Estimulam a aquisição de conhecimento, o aumento e enriquecimento de vocabulário, o perguntar, interrogar, questionar, uma imaginação e um sonho que nos liberta, um escape, uma fuga, uma compensação.
Quem lê e ama os livros tem espaço e mentalidade para pensar, refletir, questionar, para nos transcendermos, ter asas para voar, ir mais além daquilo que é tido como básico, diário, quotidiano, afastando a lassidão e a rotina, mesmo que esta seja vital para o nosso conforto.
Sem esquecer o arrumar da biblioteca pessoal que conta a história das nossas vidas, o enriquecimento da associação livre de grupos de leitura, as edições de autor e a partilha do seu testemunho, uma liberdade de escolha e de leitura que não nos limita, desde os livros que devoramos, saltamos páginas ou paramos de ler.

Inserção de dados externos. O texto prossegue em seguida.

Lemma kept_remove_associations (x : string) (fuel i : nat) :
  steps (kept_apart_from x) (remove_associations fuel i x).
Proof.
  revert i. induction fuel as [|fuel IH]; intros i; simpl; [steps_leaf|].
  apply steps_get. intros n.
  destruct (dict_get x (memories n)); [|steps_leaf].
  destruct (associations m !! i) as [y|]; [|steps_leaf].
  steps_seq; [apply kept_unlink|intros _; apply IH].
Qed.

(** An eviction, whether it returns or raises, leaves every record stored
    under another identifier as it is, apart from its association list. *)
Lemma kept_remove_memory (x : string) :
  steps (kept_apart_from x) (_remove_memory x).
Proof.
  unfold _remove_memory. apply steps_get. intros n.
  destruct (dict_get x (memories n)) as [m|]; [|steps_leaf].
  do 4 (steps_seq;
        [apply steps_modify; intros n0;
         now apply kept_apart_from_same_memories|intros _]).
  steps_seq; [apply kept_remove_associations|].
  intros _. apply steps_modify. intros n0 y my Hy Hmy. simpl.
  rewrite dict_get_del_ne by exact Hy. exists (associations my).
  rewrite Hmy. now destruct my.
Qed.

E há os amorosos do livro para os quais é uma coisa imprescindível à vida, tendo-o como parte de si mesmos.
Porém, os não amorosos e indiferentes excluem-no de fotos e vídeos para compra e venda de casas endinheiradas exemplificando-o, quase sempre, o sua não visualização nas respetivas buscas via internet, como sinal de declínio, e não prestígio, dominando o culto do dinheiro, ao invés do saber acumulado por milhares de anos de leitura.
Há quem só navegue na net para os ler, quem se recuse, ou faça ambas as coisas, sendo bom saber que o livro sobrevive ao digital, nem sempre este sendo o ideal, pois sendo nós analógicos (não biónicos ou digitais) aquele agarra mais de perto os nossos sentidos que se manifestam em sentimentos e hábitos não substituíveis pelo e-book.

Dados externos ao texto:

(** * A Todo REST service: Express handlers over a SQLite table

    Shallow embedding of [src/server.js].  The file has three layers:

    - [Js]      : the JavaScript values found in a parsed JSON body, and the
                  string functions of validator.js that the validation
                  chains call ([isEmpty], [isBoolean], [trim], [escape]);
    - [Sqlite]  : the [tasks] table and the five statements the handlers
                  send to it;
    - [Server]  : the validation chains, the six route handlers, the error
                  middleware and the order in which they are registered on
                  the application.

    Strings are sequences of code units below 256; timestamps are clock
    readings in whole seconds (the resolution of CURRENT_TIMESTAMP, whose
    text form orders the same way).

    What the source leaves to its environment is an input of the model:
    the clock reading [now] of a request, the error [fault] with which the
    driver may fail a statement, SQLite's reading [to_integer] of a text
    as an integer, and whether NODE_ENV is [production]. *)

From Stdlib Require Import ZArith Ascii String DecimalString DecimalPos DecimalZ.
From stdpp Require Import gmap strings list fin_maps sorting.

Local Open Scope Z_scope.

(** ** JavaScript values and validator.js *)

Module Js.

(** A scalar value of a field of [req.body] after [express.json()]:
    absent, [null], a boolean, an integer-valued number, or a string.
    Arrays, objects and numbers with a fraction are left out: what is
    proved of a body is proved of the bodies whose fields are such scalars.
    (On an array express-validator runs a validator on each element.) *)
Inductive value :=
| Undefined
| Null
| Bool (b : bool)
| Num (n : Z)
| Str (s : string).

#[global] Instance value_eq_dec : EqDecision value.
Proof. solve_decision. Defined.

(** Decimal text of an integer, as [String(n)] gives it for an integer
    below 10^21 in absolute value. *)
Definition decimal (n : Z) : string := NilZero.string_of_int (Z.to_int n).

(** The [toString] of express-validator: what a standard validator or
    sanitizer is handed. *)
Definition toString (v : value) : string :=
  match v with
  | Undefined | Null => EmptyString
  | Bool true => "true"
  | Bool false => "false"
  | Num n => decimal n
  | Str s => s
  end.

Se perdurou, no decurso de séculos, a ditaduras que inúmeras vezes o tiveram como transgressor e perigoso, espera-se que também resista à digitalização progressiva e seus inconvenientes de fiscalização automática, sendo mais durável e menos sujeito, até agora, a danos físicos do que os dispositivos ou materiais eletrónicos de acessibilidade mais remota.